For unstructured data (BLOB), the data type detector 20 first determines if the data belongs to a text, time-series, or image class (or other data types which may be appropriate). For each class of unstructured data, there is a library of processing functions that extracts useful features from various transformation spaces. For instance, a time-series record goes through background normalization, wavelet scale-time representation, short-time Fourier transform time- frequency representation, and significant-event detection. Furthermore, data statistics can be computed in overlapping time intervals to detect anomalous events, estimate the level of ergodicity, and compute statistical moments. See, for example, David Kil and Frances Shin, Pattern Recognition and Prediction with Applications to Signal Characterization, Springer- Verlag, New York, 1996, herein incorporated by reference. In addition, the present invention may calculate the level of energy compaction achieved by a variety of data-transformation algorithms, such as linear prediction, the Fourier transform, local cosine transform, over-sampled Gabor transform, wavelets, etc. The same concept can be extended to a multi-dimensional space. In one embodiment, the present invention partitions these computational operations for data relationship exploration into many small independent processing blocks so that each block can be completed during an available CPU time slot. This partitioning improves the computing- system response rate for the end user since whenever the user spawns a process, the background data-exploration job can quickly suspend its operation without having to reserve memory and CPU time for finishing up the current processing block. For each table space, a master script is automatically generated that schedules the sequencing, monitoring, and recording of the results of each small batch job.
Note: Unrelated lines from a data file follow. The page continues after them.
(** [_remove_cells]: the puzzle is a copy of the solution with the cells
    of [removed] cleared. *)
Lemma remove_cells_spec self solution difficulty g h :
  wf_board h solution -> Generator.board_size self = board_size solution ->
  exists h' puzzle g' removed,
    Generator._remove_cells rng shuffle uniform_cells self solution difficulty g h
    = Ok (h', puzzle, g') /\
    wf_board h' puzzle /\ n puzzle = n solution /\ board_size puzzle = board_size solution /\
    view h' solution = view h solution /\
    (forall l, is_Some (h !! l) -> h' !! l = h !! l /\ l ∉ board puzzle) /\
    NoDup removed /\ (forall p, p ∈ removed -> in_grid solution p) /\
    Z.of_nat (length removed)
    = Z.min (Z.of_nat (board_size solution * board_size solution))
            (Z.max 0 (Z.of_nat (board_size solution * board_size solution)
                      - (Generator.cells_to_keep rng uniform_cells self difficulty
                           (board_size solution * board_size solution) g).1)) /\
    (forall p, in_grid solution p ->
          cellp (view h' puzzle) p
          = if decide (p ∈ removed) then 0%Z else cellp (view h solution) p).
Proof.
  intros Hwf Hs. unfold Generator._remove_cells. rewrite Hs.
  destruct (copy h solution) as [h1 puzzle] eqn:Hcopy.
  destruct (copy_spec _ _ _ _ Hwf Hcopy) as (Hwf1 & Hview & Hn & Hsz & Hold).
  destruct (Generator.cells_to_keep rng uniform_cells self difficulty _ g) as [keep g1].
  pose proof (shuffle_permutes (nat * nat) g1 (positions (board_size solution))) as Hperm.
  destruct (shuffle (nat * nat) g1 (positions (board_size solution))) as [ps g2].
  simpl in Hperm. cbn [fst].
  assert (Hnd : NoDup ps) by (rewrite Hperm; apply NoDup_positions).
  assert (Hin : forall p, p ∈ ps -> in_grid puzzle p).
  { intros p Hp. rewrite Hperm in Hp. apply elem_of_positions_in_grid in Hp.
    unfold in_grid in *. by rewrite Hsz. }
  destruct (remove_loop_spec puzzle
              (Z.of_nat (board_size solution * board_size solution) - keep)%Z
              ps 0%Z h1 Hwf1 Hnd Hin) as (h' & Hloop & Hwf' & Hframe & Hzero & Hkeep).
  rewrite Hloop. rewrite Z.sub_0_r in Hzero, Hkeep.
  set (k := Z.to_nat (Z.of_nat (board_size solution * board_size solution) - keep)) in *.
  assert (Hrows : forall l, l ∈ board solution -> is_Some (h !! l)).
  { intros l Hl. destruct Hwf as (_ & _ & _ & _ & Hall). rewrite Forall_forall in Hall.
    destruct (Hall l Hl) as (row & -> & _). done. }
  assert (Hlenps : length ps = board_size solution * board_size solution).
  { rewrite Hperm. unfold positions. rewrite (length_bind_const _ _ (board_size solution)).
    - by rewrite length_seq.
    - intros r. by rewrite length_fmap, length_seq. }
  exists h', puzzle, g2, (take k ps).
  split_and!; [done | done | done | done | | | | | |].
  - rewrite <- Hview. transitivity (view h1 solution).
    + apply view_ext. intros l Hl. apply Hframe. by apply Hold, Hrows.
    + rewrite Hview. apply view_ext. intros l Hl. by apply Hold, Hrows.
  - intros l Hl. destruct (Hold l Hl) as [Hl1 Hnin]. split; [|done].
    by rewrite Hframe.
  - rewrite <- (take_drop k ps) in Hnd. by apply NoDup_app in Hnd as (? & _).
  - intros p (i & Hi & _)%elem_of_take.
    assert (Hp : in_grid puzzle p) by (apply Hin; by eapply list_elem_of_lookup_2).
    unfold in_grid in *. by rewrite <- Hsz.
  - rewrite length_take, Hlenps. unfold k. lia.
  - intros p Hp.
    assert (Hp' : in_grid puzzle p) by (unfold in_grid in *; by rewrite Hsz).
    destruct (decide (p ∈ take k ps)) as [Hrem|Hrem].
    + by apply Hzero.
    + rewrite Hkeep by done. unfold cellp. by rewrite Hview.
Qed.

(** A solution with cells cleared is a puzzle that has it as a solution. *)
Lemma cleared_cells_complete b (F g : Grid) (removed : list (nat * nat)) :
  0 < n b -> board_size b = n b * n b -> wf_grid b F ->
  is_valid_solution b F = true -> in_range b F = true ->
  (forall p, in_grid b p -> cellp g p = if decide (p ∈ removed) then 0%Z else cellp F p) ->
  completes b g F.
Proof.
  intros Hn Hside HwfF Hvalid Hrange Hg. split; [done|]. intros p Hp.
  apply is_valid_solution_spec in Hvalid as [Hfull _]; [|done..].
  rewrite in_range_spec in Hrange. specialize (Hrange p Hp). specialize (Hfull p Hp).
  rewrite (Hg p Hp). destruct (decide (p ∈ removed)); (split; [done|]); intros; lia.
Qed.

Lemma count_empty_removed b (F g : Grid) (removed : list (nat * nat)) :
  is_complete b F = true -> NoDup removed -> (forall p, p ∈ removed -> in_grid b p) ->
  (forall p, in_grid b p -> cellp g p = if decide (p ∈ removed) then 0%Z else cellp F p) ->
  count_empty b g = length removed.
Proof.
  intros Hfull Hnd Hin Hg. rewrite is_complete_spec in Hfull. unfold count_empty.
  assert (Hperm : positions (board_size b)
                  ≡ₚ removed ++ filter (fun p => p ∉ removed) (positions (board_size b))).
  { apply NoDup_Permutation.
    - apply NoDup_positions.
    - apply NoDup_app. split_and!; [done | | apply NoDup_filter, NoDup_positions].
      intros p Hp [Hnp _]%list_elem_of_filter. done.
    - intros p. rewrite elem_of_app, list_elem_of_filter.
      destruct (decide (p ∈ removed)) as [Hp|Hp].
      + split; [by left|]. intros _. apply elem_of_positions_in_grid. by apply Hin.
      + split; [by right|]. by intros [?|[_ ?]]. }
  rewrite (length_filter_permutation _ _ _ Hperm), List.filter_app, length_app.
  rewrite forallb_filter_id.
  2:{ apply forallb_forall. intros [r c] Hp%list_elem_of_In.
      specialize (Hg (r, c) (Hin _ Hp)). rewrite decide_True in Hg by done.
      unfold cellp in Hg. simpl in Hg. by apply Z.eqb_eq. }
  rewrite filter_none; [simpl; lia|].
  intros [r c] [Hnp Hp%elem_of_positions_in_grid]%list_elem_of_filter.
  specialize (Hg (r, c) Hp). rewrite decide_False in Hg by done.
  apply Z.eqb_neq. unfold cellp in Hg. simpl in Hg. rewrite Hg. by apply (Hfull (r, c)).
Qed.

(** X21.  [_remove_cells] works on a copy: the solution it is given is
    left as it was, and every cell of the puzzle it returns is empty or
    holds what the solution holds.  The puzzle of a valid solution has
    that solution, so [solve] succeeds on it under every setting of the
    flags. *)
Theorem remove_cells_keeps_solvable self solution difficulty g h :
  wf_board h solution -> Generator.board_size self = board_size solution ->
  exists h' puzzle g',
    Generator._remove_cells rng shuffle uniform_cells self solution difficulty g h
    = Ok (h', puzzle, g') /\
    wf_board h' puzzle /\ n puzzle = n solution /\ board_size puzzle = board_size solution /\
    view h' solution = view h solution /\
    (forall p, in_grid solution p ->
          cellp (view h' puzzle) p = 0%Z \/
          cellp (view h' puzzle) p = cellp (view h solution) p) /\
    (is_valid_solution solution (view h solution) = true ->
     in_range solution (view h solution) = true ->
     completes puzzle (view h' puzzle) (view h solution) /\
     forall s, exists r, solve s h' puzzle = Some r /\ success r = true).
Proof.
  intros Hwf Hs.
  destruct (remove_cells_spec self solution difficulty g h Hwf Hs)
    as (h' & puzzle & g' & removed & Hrun & Hwf' & Hn & Hsz & Hview & _ & _ & _ & _ & Hcells).
  exists h', puzzle, g'. split_and!; [done | done | done | done | done | |].
  - intros p Hp. rewrite (Hcells p Hp). destruct (decide (p ∈ removed)); [by left | by right].
  - intros Hvalid Hrange. pose proof Hwf' as (Hnpos & Hside & _).
    assert (Hc : completes puzzle (view h' puzzle) (view h solution)).
    { apply (cleared_cells_complete puzzle _ _ removed); try done.
      - apply (same_shape_wf_grid solution puzzle); [done | by apply view_wf].
      - by rewrite (same_shape_valid solution puzzle).
      - by rewrite (same_shape_in_range solution puzzle).
      - intros p Hp. apply Hcells. by apply (same_shape_in_grid solution puzzle). }
    split; [done|]. intros s.
    destruct (solve_success_iff s h' puzzle Hwf') as (r & Hr & Hiff).
    exists r. split; [done|]. apply Hiff. exists (view h solution).
    split; [done|]. by rewrite (same_shape_valid solution puzzle).
Qed.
Once the present invention represents BLOBs with vectors consistent with the format of the structured data, it then proceeds with correlation, discrimination and/or association analyses. The purposes of the correlation, discrimination and association analyses are to establish which variables are highly correlated (both linear and nonlinear), how these variables can be used to discriminate different outcomes in categorical fields, and how these variables are associated with one another in the sense of entropy or mutual information. See, for example, P.D'haeseleer, S. Liang, and R. Gomogyi, "Gene Expression Data Analysis and Modeling," Pacific Symposium on Biocomputing, Hawaii, January, 1999, herein incorporated by reference. All of this information is stored in a pre-data mining data exploration database table for later use. The use of the pre- data mining data exploration database table speeds up the actual DM process, minimizes locking onto trivial knowledge, and fosters a more productive DM experience for the end user.
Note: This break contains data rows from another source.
(** * Video presentation surface and CUDA memory copy: model and properties

    Shallow embedding of two translation units:
    - [ext/wayland/wlwindow.c]: the Wayland presentation window (a border
      surface [area_surface] with a nested [video_surface]);
    - [sys/nvcodec/gstcudamemorycopy.c]: the upload/download element that
      moves frames between system, CUDA, NVMM and GL memory.

    Wayland requests and CUDA/GStreamer calls are side effects; they are
    recorded as traces.  Calls that can fail take their outcome from an
    explicit environment, a function of the trace so far. *)

From Stdlib Require Import ZArith List Bool Lia.
From Stdlib Require Import Floats.SpecFloat.
From stdpp Require Import base list.
Import ListNotations.

Local Open Scope Z_scope.

(** ** C integers *)

Definition INT_MIN : Z := - 2 ^ 31.
Definition INT_MAX : Z := 2 ^ 31 - 1.

(** Two's complement wrap-around of a [gint]. *)
Definition wrap32 (z : Z) : Z := (z + 2 ^ 31) mod 2 ^ 32 - 2 ^ 31.

(** Wrap-around of a [guint32] and of a 64-bit [size_t] / pointer. *)
Definition wrapu32 (z : Z) : Z := z mod 2 ^ 32.
Definition wrapu64 (z : Z) : Z := z mod 2 ^ 64.

Definition int_range (z : Z) : Prop := INT_MIN <= z <= INT_MAX.

(** C division on [gint]: truncation toward zero.  Division by zero is
    undefined in C; here it yields [0], as [Z.quot] does. *)
Definition c_div (a b : Z) : Z := wrap32 (Z.quot a b).

(** [wl_fixed_from_int] of wayland-util.h: 24.8 signed fixed point. *)
Definition wl_fixed_from_int (i : Z) : Z := wrap32 (i * 256).

(** * Part I: wlwindow.c *)

(** ** Data *)

Record GstVideoRectangle := mkRect {
  rect_x : Z;
  rect_y : Z;
  rect_w : Z;
  rect_h : Z
}.

(** The fields of [GstVideoInfo] read by the two files. *)
Record GstVideoInfo := mkInfo {
  info_width : Z;
  info_height : Z;
  info_par_n : Z;
  info_par_d : Z;
  info_has_alpha : bool;
  info_n_planes : nat;
  info_stride : list Z
}.

Record GstVideoCropMeta := mkCrop {
  crop_x : Z;
  crop_y : Z;
  crop_width : Z;
  crop_height : Z
}.

(** The globals of the display that the window consults; a pointer is
    modelled by whether it is non-NULL. *)
Record GstWlDisplay := mkDisplay {
  viewporter : bool;
  alpha_compositing : bool
}.

Record GstWlWindow := mkWindow {
  display : GstWlDisplay;
  area_subsurface : bool;
  area_viewport : bool;
  video_viewport : bool;
  blend_func : bool;
  shell_surface : bool;
  render_rectangle : GstVideoRectangle;
  video_rectangle : GstVideoRectangle;
  video_width : Z;
  video_height : Z;
  src_x : Z;
  src_y : Z;
  src_width : Z;
  src_height : Z;
  scale : Z;
  fullscreen_width : Z;
  fullscreen_height : Z;
  no_border_update : bool
}.

Inductive Surface := area_surface | video_surface.

Inductive BlendingEquation :=
| ZWP_BLENDING_V1_BLENDING_EQUATION_FROMSOURCE
| ZWP_BLENDING_V1_BLENDING_EQUATION_PREMULTIPLIED.

Inductive GstVideoFormat := GST_VIDEO_FORMAT_xRGB | GST_VIDEO_FORMAT_BGRx.

(** The buffer built by [gst_wl_window_update_borders]: its video info,
    the size it was allocated with and the [gst_buffer_memset] applied. *)
Record ShmBuffer := mkShm {
  shm_format : GstVideoFormat;
  shm_width : Z;
  shm_height : Z;
  shm_alloc_size : Z;
  shm_memset_offset : Z;
  shm_memset_val : Z;
  shm_memset_size : Z
}.

Inductive GstWlBuffer :=
| frame_buffer (id : Z)
| shm_buffer (b : ShmBuffer).

(** Requests sent to the compositor, in program order. *)
Inductive WlRequest :=
| wl_subsurface_set_position (s : Surface) (px py : Z)
| wl_subsurface_set_sync
| wl_subsurface_set_desync
| wp_viewport_set_destination (s : Surface) (dw dh : Z)
| wp_viewport_set_source (sx sy sw sh : Z)
| wl_surface_damage (s : Surface) (dx dy dw dh : Z)
| wl_surface_commit (s : Surface)
| wl_surface_set_input_region (s : Surface) (rw rh : Z)
| wl_surface_set_opaque_region (s : Surface) (rw rh : Z)
| wl_surface_set_buffer_scale (s : Surface) (k : Z)
| gst_wl_buffer_attach (b : GstWlBuffer) (s : Surface)
| wl_surface_attach_null (s : Surface)
| zwp_blending_v1_set_alpha (a : Z)
| zwp_blending_v1_set_blending (e : BlendingEquation)
| wl_display_flush.

(** ** Field updates *)

Definition set_render_rectangle_field (r : GstVideoRectangle) (win : GstWlWindow) : GstWlWindow :=
  mkWindow (display win) (area_subsurface win) (area_viewport win)
    (video_viewport win) (blend_func win) (shell_surface win)
    r (video_rectangle win) (video_width win) (video_height win)
    (src_x win) (src_y win) (src_width win) (src_height win) (scale win)
    (fullscreen_width win) (fullscreen_height win) (no_border_update win).

Definition set_video_rectangle (r : GstVideoRectangle) (win : GstWlWindow) : GstWlWindow :=
  mkWindow (display win) (area_subsurface win) (area_viewport win)
    (video_viewport win) (blend_func win) (shell_surface win)
    (render_rectangle win) r (video_width win) (video_height win)
    (src_x win) (src_y win) (src_width win) (src_height win) (scale win)
    (fullscreen_width win) (fullscreen_height win) (no_border_update win).

Definition set_video_size (vw vh : Z) (win : GstWlWindow) : GstWlWindow :=
  mkWindow (display win) (area_subsurface win) (area_viewport win)
    (video_viewport win) (blend_func win) (shell_surface win)
    (render_rectangle win) (video_rectangle win) vw vh
    (src_x win) (src_y win) (src_width win) (src_height win) (scale win)
    (fullscreen_width win) (fullscreen_height win) (no_border_update win).

Definition set_src (sx sy sw sh : Z) (win : GstWlWindow) : GstWlWindow :=
  mkWindow (display win) (area_subsurface win) (area_viewport win)
    (video_viewport win) (blend_func win) (shell_surface win)
    (render_rectangle win) (video_rectangle win) (video_width win)
    (video_height win) sx sy sw sh (scale win)
    (fullscreen_width win) (fullscreen_height win) (no_border_update win).

Definition set_no_border_update (b : bool) (win : GstWlWindow) : GstWlWindow :=
  mkWindow (display win) (area_subsurface win) (area_viewport win)
    (video_viewport win) (blend_func win) (shell_surface win)
    (render_rectangle win) (video_rectangle win) (video_width win)
    (video_height win) (src_x win) (src_y win) (src_width win)
    (src_height win) (scale win)
    (fullscreen_width win) (fullscreen_height win) b.

(** ** Geometry *)

(** Modelled from the spec: [gst_video_sink_center_rect] is called by
    [gst_wl_window_resize_video_surface] but defined in libgstvideo, not
    in the files modelled here.  With scaling (the spec's letterboxing) the
    content is scaled to the largest rectangle that fits inside the
    bounding rectangle while preserving its aspect ratio, and centred.
    The library forms the two aspect ratios in [gdouble]; the model
    compares and scales them exactly, rounding the scaled side down.
    Without scaling, a branch on which no property below depends, the
    content keeps its size, clipped to the bounding rectangle, and is
    centred, as the library documents. *)
Definition gst_video_sink_center_rect (src dst : GstVideoRectangle) (scaling : bool)
  : GstVideoRectangle :=
  if scaling then
    if rect_w dst * rect_h src <? rect_w src * rect_h dst then
      (* content wider than the bounds: full width, bars above and below *)
      let rh := Z.quot (rect_w dst * rect_h src) (rect_w src) in
      mkRect (rect_x dst) (wrap32 (rect_y dst + c_div (rect_h dst - rh) 2))
             (rect_w dst) rh
    else if rect_w src * rect_h dst <? rect_w dst * rect_h src then
      (* content taller than the bounds: full height, bars left and right *)
      let rw := Z.quot (rect_h dst * rect_w src) (rect_h src) in
      mkRect (wrap32 (rect_x dst + c_div (rect_w dst - rw) 2)) (rect_y dst)
             rw (rect_h dst)
    else dst
  else
    let rw := Z.min (rect_w src) (rect_w dst) in
    let rh := Z.min (rect_h src) (rect_h dst) in
    mkRect (wrap32 (rect_x dst + c_div (rect_w dst - rw) 2))
           (wrap32 (rect_y dst + c_div (rect_h dst - rh) 2)) rw rh.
With this information stored prior to data mining, the present invention allows the data mining application to rapidly recommend a set of relevant input and output fields to use once the user specifies a problem to be solved. Furthermore, since most parameters in data exploration steps are already stored in the database, the response rate to the user's request during various data exploration steps is very fast, which is analogous to an increased cache hit ratio in memory storage devices. Consider the following example. As illustrated in FIG. 3, assume that there are three database tables for a major bank:

(1) Basic customer information, such as name, geneder, address, zip code, annual income, age, marital status, etc. (Customer table); (2) Customer account information, such as checking, savings, investment brokerage, credit cards, mortgage, insurance, home equity loan, loan status (delinquent or not), profitability per account, etc. (Customer account table); and (3) Historical transaction data for each account - loan payments, investment transactions, credit-card purchase records, etc. (Transaction table). As shown in the flowchart of FIG. 4, the automatic data explorer according to the present invention first determines the table relationships and creates self-sufficient meta-data tables(block 40). As illustrated in FIG. 3, the Customer table is the root node with the remaining two tables at the children nodes (i.e., each customer can have several accounts with each account having many transactional records). From the top (root or parent) to bottom (grandchild), the order is Customer-^ Customer account-^ Historical transaction.

The automatic data explorer then estimates the type of each table field (block 42). Structured data encompass fields, such as account information, annual income, mortgage balance, loan payment status, etc. Unstructured data include (1) free text, (2) time series, or (3) image data, typically stored as large text or binary large objects (BLOBs), or (4) fields at the lower hierarchy tables with many-to-one relations to the fields in their parent tables. For instance, transaction-related fields in the Transaction table are designated as time-series (i.e., although structured when viewed in isolation at its branch level) fields with irregular sampling intervals since they have many-to-one relations with the fields in the Customer account table. The transaction-related fields can be identified easily since they are usually associated with the corresponding time tag. Additional examples include a patient's medical history, a consumer's purchase history, loan payment history, etc.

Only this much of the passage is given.